1937 : Nivezé : La famille Maas-Michel photographiée devant leur ferme
René, Adeline, Marie (la maman), Joseph, Arthur (le papa, avec Arthur junior sur les bras)
1937 : Nivezé : La famille Maas-Michel photographiée devant leur ferme
René, Adeline, Marie (la maman), Joseph, Arthur (le papa, avec Arthur junior sur les bras)
1943 : Nivezé : Ephraïm (Freddy) Bloch avec la famille Maas-Michel
 Ephraïm Bloch, Arthur Maas, Adèle Pironet, Adeline Maas, Arthur Maas (fils), Joseph Maas, Henri Michel, Marie Michel
1943 : Nivezé : Ephraïm (Freddy) Bloch avec la famille Maas-Michel
Ephraïm Bloch, Arthur Maas, Adèle Pironet, Adeline Maas, Arthur Maas (fils), Joseph Maas, Henri Michel, Marie Michel

Dès l’arrivée d’Ephraïm à Nivezé, la famille Maas, pour des raisons de sécurité, insiste pour qu’il soit baptisé. Le 1er octobre 1943, à l’église de Nivezé, le petit Bruxellois est baptisé par l’abbé Georges Lespire, le curé de la paroisse, et  reçoit le prénom d’Alfred, mais tout le monde l’appellera Freddy.

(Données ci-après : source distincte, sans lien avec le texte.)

(** ** Errors; the text of a JSON error is not modelled *)
Inductive ManifestError : Type :=
| ME_InvalidDocumentSize | ME_InvalidJson
| UnsupportedEnvelopeSchema (actual : Z) | UnsupportedPayloadSchema (actual : Z)
| UnsupportedAlgorithm | InvalidKeyId | InvalidPayloadEncoding | InvalidPublicKey | InvalidSignature
| ME_SignatureVerificationFailed | RollbackAttempt | InvalidSequence | IssuedInFuture | MissingExpiry
| InvalidLifetime | Expired.
#[global] Instance ManifestError_eq_dec : EqDecision ManifestError.
Proof. solve_decision. Defined.

Inductive EnrollmentError : Type :=
| InvalidBootstrapUrl | MissingBootstrapFields | InvalidRequestMetadata | EE_InvalidDocumentSize
| InvalidEnvelope | EE_SignatureVerificationFailed | InvalidPayload | InvalidEncryption
| DecryptionFailed | InvalidSecrets | EE_InvalidJson | EE_Random | EE_Manifest (e : ManifestError).
#[global] Instance EnrollmentError_eq_dec : EqDecision EnrollmentError.
Proof. solve_decision. Defined.

(** A call that returns an error, or panics inside [chrono]. *)
Inductive failure (E : Type) : Type := Fails (e : E) | Panics.
Arguments Fails {E} e.
Arguments Panics {E}.

(** ** The cryptography and encoding crates

    [base64] (URL-safe, unpadded), [ed25519_dalek], [x25519_dalek], [hkdf]
    and [chacha20poly1305]; keys, nonces and signatures are their bytes. *)
Class CryptoCrates := {
  base64url_encode : list Z -> rstr;
  base64url_decode : rstr -> option (list Z);
  VerifyingKey : Type;
  verifying_key_from_bytes : list Z -> option VerifyingKey;
  verify_strict : VerifyingKey -> list Z -> list Z -> bool;
  x25519_public_key : list Z -> list Z;
  diffie_hellman : list Z -> list Z -> list Z;
  was_contributory : list Z -> bool;
  hkdf_sha256_expand : list Z -> list Z -> rstr -> option (list Z);  (* salt, input key, info *)
  chacha20poly1305_decrypt : list Z -> list Z -> list Z -> list Z -> option (list Z)  (* key, nonce, msg, aad *)
}.

Definition valid_text (value : rstr) (limit : Z) : bool :=
  negb (str_is_empty value) && (str_len value <=? limit) && negb (contains_line_break value).

Definition valid_id (value : rstr) : bool :=
  negb (str_is_empty value) && (str_len value <=? 256)
  && forallb (fun byte => is_ascii_alphanumeric byte || (byte =? 45) || (byte =? 95)) (utf8 value).

Definition validate_document_size (document : list Z) : result ManifestError unit :=
  reject_if (bool_decide (document = []) || (MAX_MANIFEST_BYTES <? Z.of_nat (length document)))
    ME_InvalidDocumentSize.

Section management.
Context `{Chrono} `{UrlCrate} `{CryptoCrates}.

(** [<[u8; N]>::try_from(Vec<u8>)] after decoding. *)
Definition decode_raw_array (n : nat) (value : rstr) : option (list Z) :=
  decoded ← base64url_decode value;
  if bool_decide (length decoded = n) then Some decoded else None.

Definition decode_array (n : nat) (value : rstr) (error : ManifestError) : result ManifestError (list Z) :=
  decoded ← ok_or (base64url_decode value) error;
  if bool_decide (length decoded = n) then Ok decoded else Err error.

Definition signed_transport_allowed (url : Url) : bool :=
  str_eqb (url_scheme url) (lit "https")
  || match url_host_str url with
     | Some host =>
         eq_ignore_ascii_case host (lit "localhost")
         || match parse_ip_addr host with Some address => is_loopback address | None => false end
     | None => false
     end.

Definition is_http (url : Url) : bool :=
  str_eqb (url_scheme url) (lit "http") || str_eqb (url_scheme url) (lit "https").

(** *** Manifests *)
Definition validate_payload (payload : ManifestPayload) (now : DateTime) (minimum_sequence : option Z)
    (require_expiry : bool) : result (failure ManifestError) unit :=
  reject_if (negb (pl_schema_version payload =? MANAGEMENT_SCHEMA_VERSION))
    (Fails (UnsupportedPayloadSchema (pl_schema_version payload))) ;;
  reject_if (pl_sequence payload =? 0) (Fails InvalidSequence) ;;
  reject_if (match minimum_sequence with Some minimum => pl_sequence payload <? minimum | None => false end)
    (Fails RollbackAttempt) ;;
  skew ← ok_or (duration_minutes MAX_CLOCK_SKEW_MINUTES) Panics;
  latest ← ok_or (datetime_add now skew) Panics;
  reject_if (latest <? pl_issued_at payload) (Fails IssuedInFuture) ;;
  match pl_expires_at payload with
  | None => reject_if require_expiry (Fails MissingExpiry)
  | Some expires_at =>
      lifetime ← ok_or (duration_days MAX_SIGNED_MANIFEST_LIFETIME_DAYS) Panics;
      reject_if ((expires_at <=? pl_issued_at payload) || (lifetime <? expires_at - pl_issued_at payload))
        (Fails InvalidLifetime) ;;
      reject_if (expires_at <? now) (Fails Expired)
  end.

Definition parse_plain_manifest `{Serde ManifestPayload} (document : list Z) (now : DateTime)
    (minimum_sequence : option Z) : result (failure ManifestError) VerifiedManifest :=
  map_err Fails (validate_document_size document) ;;
  payload ← ok_or (deserialize document) (Fails ME_InvalidJson);
  validate_payload payload now minimum_sequence false ;;
  Ok {| vm_payload := payload; vm_signed := false |}.
(** What is stored reads back as the record that was returned. *)
Lemma record_of_row_of_run id run :
  run_ok run -> 0 <= id -> record_of_row (row_of_run id run) = Ok (record_of_run id run).
Proof.
  intros [Hs Hc Hn Ho] Hid. rewrite !Forall_cons in Hn. destruct Hn as (? & ? & ? & _).
  destruct (normalize_omitted_bounds (cr_failed_items run) (cr_failed_items_omitted run) Ho) as [Hp Hle].
  unfold record_of_row, row_of_run, record_of_run.
  cbn [hr_id hr_started_at_ms hr_completed_at_ms hr_outcome hr_error_code hr_files_processed hr_bytes_processed
       hr_data_added hr_snapshot_id hr_failed_items_omitted hr_failed_items].
  assert (from_sql_integer id = Ok id) as ->.
  { unfold from_sql_integer. by rewrite (proj2 (Z.leb_le 0 id)) by done. }
  cbn [mbind result_bind].
  rewrite !timestamp_ok by done. cbn [mbind result_bind]. rewrite parse_outcome_name. cbn [mbind result_bind].
  rewrite !optional_unsigned_run by done. cbn [mbind result_bind]. rewrite !sanitized_stable.
  assert (to_sql_integer (sf_omitted (normalize_failure_details (cr_failed_items run) (cr_failed_items_omitted run)))
          = sf_omitted (normalize_failure_details (cr_failed_items run) (cr_failed_items_omitted run))) as ->.
  { unfold to_sql_integer. destruct (Z.leb_spec (sf_omitted (normalize_failure_details (cr_failed_items run) (cr_failed_items_omitted run))) i64_max); [done|lia]. }
  unfold from_sql_integer. rewrite (proj2 (Z.leb_le 0 _)) by lia. cbn [mbind result_bind].
  do 2 f_equal. lia.
Qed.

Definition initialized (db : option HistoryDb) : HistoryDb :=
  match db with
  | None => {| db_version := HISTORY_SCHEMA_VERSION; db_last_id := 0; db_rows := [] |}
  | Some db => {| db_version := HISTORY_SCHEMA_VERSION; db_last_id := db_last_id db; db_rows := db_rows db |}
  end.

Lemma initialize_schema_ok db :
  store_ok db -> initialize_schema db = Ok (initialized db) /\ history_ok (initialized db).
Proof.
  destruct db as [db|]; cbn.
  - intros [[Hv1 Hv2] ? ? ? ?]. rewrite (proj2 (Z.ltb_ge _ _)) by done.
    rewrite (proj2 (in_range_true _ _ _)) by done. cbn. split; [done|].
    by constructor.
  - intros _. split; [done|]. by repeat constructor.
Qed.

Lemma append_ok run db :
  store_ok db -> run_ok run ->
  let init := initialized db in
  let id := db_last_id init + 1 in
  append true run db =
    (Ok (record_of_run id run),
     Some {| db_version := HISTORY_SCHEMA_VERSION; db_last_id := id;
             db_rows := prune (db_rows init ++ [row_of_run id run]) |}).
Proof.
  intros Hdb Hrun. cbn zeta. destruct (initialize_schema_ok db Hdb) as [Hi _].
  unfold append. rewrite Hi. cbn [negb].
  match goal with |- context [row_check ?r] => change r with (row_of_run (db_last_id (initialized db) + 1) run) end.
  rewrite (row_of_run_check _ _ Hrun). cbn [negb].
  destruct Hrun as [Hs Hc _ Ho]. rewrite !timestamp_ok by done. cbn [mbind result_bind].
  destruct (normalize_omitted_bounds (cr_failed_items run) (cr_failed_items_omitted run) Ho) as [Hp Hle].
  unfold record_of_run, u64_saturating_add, u64_max. unfold i64_max in Hle.
  rewrite Z.min_r by lia. by destruct db.
Qed.
Definition FILE_ATTRIBUTE_DIRECTORY : Z := 0x10.
Definition FILE_ATTRIBUTE_REPARSE_POINT : Z := 0x400.
Definition SECURE_DIRECTORY_SDDL : rstr := lit "O:SYG:SYD:P(A;OICI;FA;;;SY)(A;OICI;FA;;;BA)".
Definition SECURE_FILE_SDDL : rstr := lit "O:SYG:SYD:P(A;;FA;;;SY)(A;;FA;;;BA)".

Record FileObject : Type := { fo_attributes : Z; fo_security : Descriptor }.
Definition is_directory (o : FileObject) : bool := negb (Z.land (fo_attributes o) FILE_ATTRIBUTE_DIRECTORY =? 0).
Definition is_reparse_point (o : FileObject) : bool := negb (Z.land (fo_attributes o) FILE_ATTRIBUTE_REPARSE_POINT =? 0).

(** What Windows answers while one object is prepared, and what others do to
    it before each call. *)
Record ObjectEnv : Type := {
  ob_create : bool;
  ob_metadata : bool;
  ob_open : bool;
  ob_attributes : bool;
  ob_owner : bool;
  ob_apply : bool;
  ob_attributes_again : bool;
  ob_security : bool;
  ob_meanwhile : nat -> FileObject -> FileObject
}.

Definition same_sid (left right : option Sid) : bool :=
  match left, right with Some l, Some r => bool_decide (l = r) | _, _ => false end.
Definition same_acl (left right : option Acl) : bool :=
  match left, right with Some l, Some r => bool_decide (l = r) | _, _ => false end.

Record SecureDirectorySecurity : Type := {
  sec_descriptor : Descriptor;
  sec_enforce_trusted_owner : bool
}.

(** The objects below the data root, by relative path. *)
Abbreviation DataRoot := (gmap rstr FileObject).

Section security.
Context `{Sddl}.

Definition from_sddl (sddl : rstr) (enforce_trusted_owner : bool) : result UpdateError SecureDirectorySecurity :=
  descriptor ← ok_or (convert_sddl sddl) UE_StagingProtection;
  reject_if (negb (is_some (sd_dacl descriptor))) UE_UnsafeStagingDirectory ;;
  reject_if (enforce_trusted_owner && (negb (is_some (sd_owner descriptor)) || negb (is_some (sd_group descriptor))))
    UE_UnsafeStagingDirectory ;;
  Ok {| sec_descriptor := descriptor; sec_enforce_trusted_owner := enforce_trusted_owner |}.

(** [system_and_administrators] and [system_and_administrators_file] *)
Definition system_and_administrators : result UpdateError SecureDirectorySecurity := from_sddl SECURE_DIRECTORY_SDDL true.
Definition system_and_administrators_file : result UpdateError SecureDirectorySecurity := from_sddl SECURE_FILE_SDDL true.

(** [apply]: what [SetSecurityInfo] leaves. *)
Definition apply (security : SecureDirectorySecurity) (o : FileObject) : FileObject :=
  let d := sec_descriptor security in
  {| fo_attributes := fo_attributes o;
     fo_security :=
       {| sd_owner := (if sec_enforce_trusted_owner security then sd_owner d else sd_owner (fo_security o));
          sd_group := (if sec_enforce_trusted_owner security then sd_group d else sd_group (fo_security o));
          sd_dacl := sd_dacl d; sd_protected := true |} |}.

(** [verify], when the descriptor could be read. *)
Definition verify (security : SecureDirectorySecurity) (o : FileObject) : result UpdateError unit :=
  let d := sec_descriptor security in
  let actual := fo_security o in
  reject_if (negb (sd_protected actual)) UE_UnsafeStagingDirectory ;;
  reject_if (negb (same_acl (sd_dacl actual) (sd_dacl d))) UE_UnsafeStagingDirectory ;;
  reject_if (sec_enforce_trusted_owner security
             && (negb (same_sid (sd_owner actual) (sd_owner d)) || negb (same_sid (sd_group actual) (sd_group d))))
    UE_UnsafeStagingDirectory.

Definition validate_directory_handle (queried : bool) (o : FileObject) : result UpdateError unit :=
  reject_if (negb queried) UE_StagingProtection ;;
  reject_if (negb (is_directory o) || is_reparse_point o) UE_UnsafeStagingDirectory.
Definition validate_file_handle (queried : bool) (o : FileObject) : result UpdateError unit :=
  reject_if (negb queried) UE_StagingProtection ;;
  reject_if (is_directory o || is_reparse_point o) UE_UnsafeServiceDataEntry.

Definition sid_matches_sddl_owner (owner : option Sid) (sddl : rstr) : result UpdateError bool :=
  descriptor ← ok_or (convert_sddl sddl) UE_StagingProtection;
  Ok (same_sid owner (sd_owner descriptor)).

Definition directory_owner_is_system_or_administrator (queried : bool) (o : FileObject) : result UpdateError bool :=
  reject_if (negb queried) UE_StagingProtection ;;
  system ← sid_matches_sddl_owner (sd_owner (fo_security o)) (lit "O:SY");
  if (system : bool) then Ok true else sid_matches_sddl_owner (sd_owner (fo_security o)) (lit "O:BA").

(** The part both kinds share, on an open handle: the checks, the owner, the
    new descriptor and its verification.  The object as it is left comes
    back with the result. *)
Definition protect_handle (env : ObjectEnv) (security : SecureDirectorySecurity) (validate : bool -> FileObject -> result UpdateError unit)
    (untrusted : UpdateError) (trusted : bool) (o : FileObject) : result UpdateError unit * FileObject :=
  let o := ob_meanwhile env 0 o in
  match validate (ob_attributes env) o with
  | Err error => (Err error, o)
  | Ok _ =>
      let o := ob_meanwhile env 1 o in
      match if trusted then Ok true else directory_owner_is_system_or_administrator (ob_owner env) o with
      | Err error => (Err error, o)
      | Ok false => (Err untrusted, o)
      | Ok true =>
          let o := ob_meanwhile env 2 o in
          if negb (ob_apply env) then (Err UE_StagingProtection, o)
          else
            let o := ob_meanwhile env 3 (apply security o) in
            match validate (ob_attributes_again env) o with
            | Err error => (Err error, o)
            | Ok _ =>
                let o := ob_meanwhile env 4 o in
                ((reject_if (negb (ob_security env)) UE_StagingProtection ;; verify security o), o)
            end
      end
  end.

(** [prepare_secure_directory] on the object at the path, if there is one. *)
Definition prepare_secure_directory (env : ObjectEnv) (security : SecureDirectorySecurity) (found : option FileObject)
    : result UpdateError unit * option FileObject :=
  let created := negb (is_some found) in
  if created && negb (ob_create env) then (Err UE_StagingProtection, found)
  else
    let o := default {| fo_attributes := FILE_ATTRIBUTE_DIRECTORY; fo_security := sec_descriptor security |} found in
    if negb (ob_open env) then (Err UE_StagingProtection, Some o)
    else
      let '(r, o) := protect_handle env security validate_directory_handle UE_UntrustedStagingDirectory
                       (created || negb (sec_enforce_trusted_owner security)) o in
      (r, Some o).

(** [prepare_existing_secure_file] *)
Definition prepare_existing_secure_file (env : ObjectEnv) (security : SecureDirectorySecurity) (found : option FileObject)
    : result UpdateError unit * option FileObject :=
  match found with
  | None => (Ok (), None)
  | Some o =>
      if negb (ob_metadata env) then (Err UE_StagingProtection, found)
      else if is_directory o || is_reparse_point o then (Err UE_UnsafeServiceDataEntry, found)
      else if negb (ob_open env) then (Err UE_StagingProtection, found)
      else
        let '(r, o) := protect_handle env security validate_file_handle UE_UntrustedServiceDataEntry
                         (negb (sec_enforce_trusted_owner security)) o in
        (r, Some o)
  end.

Definition data_directories : list rstr := [lit "."; lit "Cache"; lit "Credentials"; lit "Logs"; lit "Updates"].
Definition data_files : list rstr :=
  [ lit "config.toml"; lit "state.json"; lit "state.db"; lit "state.db-wal"; lit "state.db-shm"; lit "state.db-journal";
    lit "managed-policy-cache.json"; lit "service-startup-errors.log"; lit "Logs\service.jsonl" ].

(** One path after the other, up to the first error. *)
Fixpoint prepare_each (prepare : rstr -> option FileObject -> result UpdateError unit * option FileObject)
    (paths : list rstr) (root : DataRoot) : result UpdateError unit * DataRoot :=
  match paths with
  | [] => (Ok (), root)
  | path :: paths =>
      let '(r, o) := prepare path (root !! path) in
      let root := partial_alter (fun _ => o) path root in
      match r with
      | Err error => (Err error, root)
      | Ok _ => prepare_each prepare paths root
      end
  end.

Le benjamin de la fratrie Maas, Arthur, a le même âge que Freddy. Les deux garçons seront très complices et toujours ensemble, que ce soit à l’école communale du village, dans les champs pour accomplir les besognes de la ferme et même à l’église paroissiale lorsqu’ils fréquentent les offices. Freddy est resté auprès de la famille Maas jusqu’en automne 1944. Après la libération, il retrouve son frère Max et sa maman ; ensemble, à Bruxelles, ils essayeront de se reconstruire. Quelques années plus tard, Chana Bloch se remarie ; par la suite, la famille agrandie quittera la Belgique pour Israël.

Extrait du Registre des baptêmes de l’ancienne paroisse de Nivezé
Extrait du Registre des baptêmes de l’ancienne paroisse de Nivezé

Bien des années plus tard, après de longues recherches, Freddy parviendra à renouer le contact avec sa famille d’accueil et reviendra ensuite à Nivezé en 1998.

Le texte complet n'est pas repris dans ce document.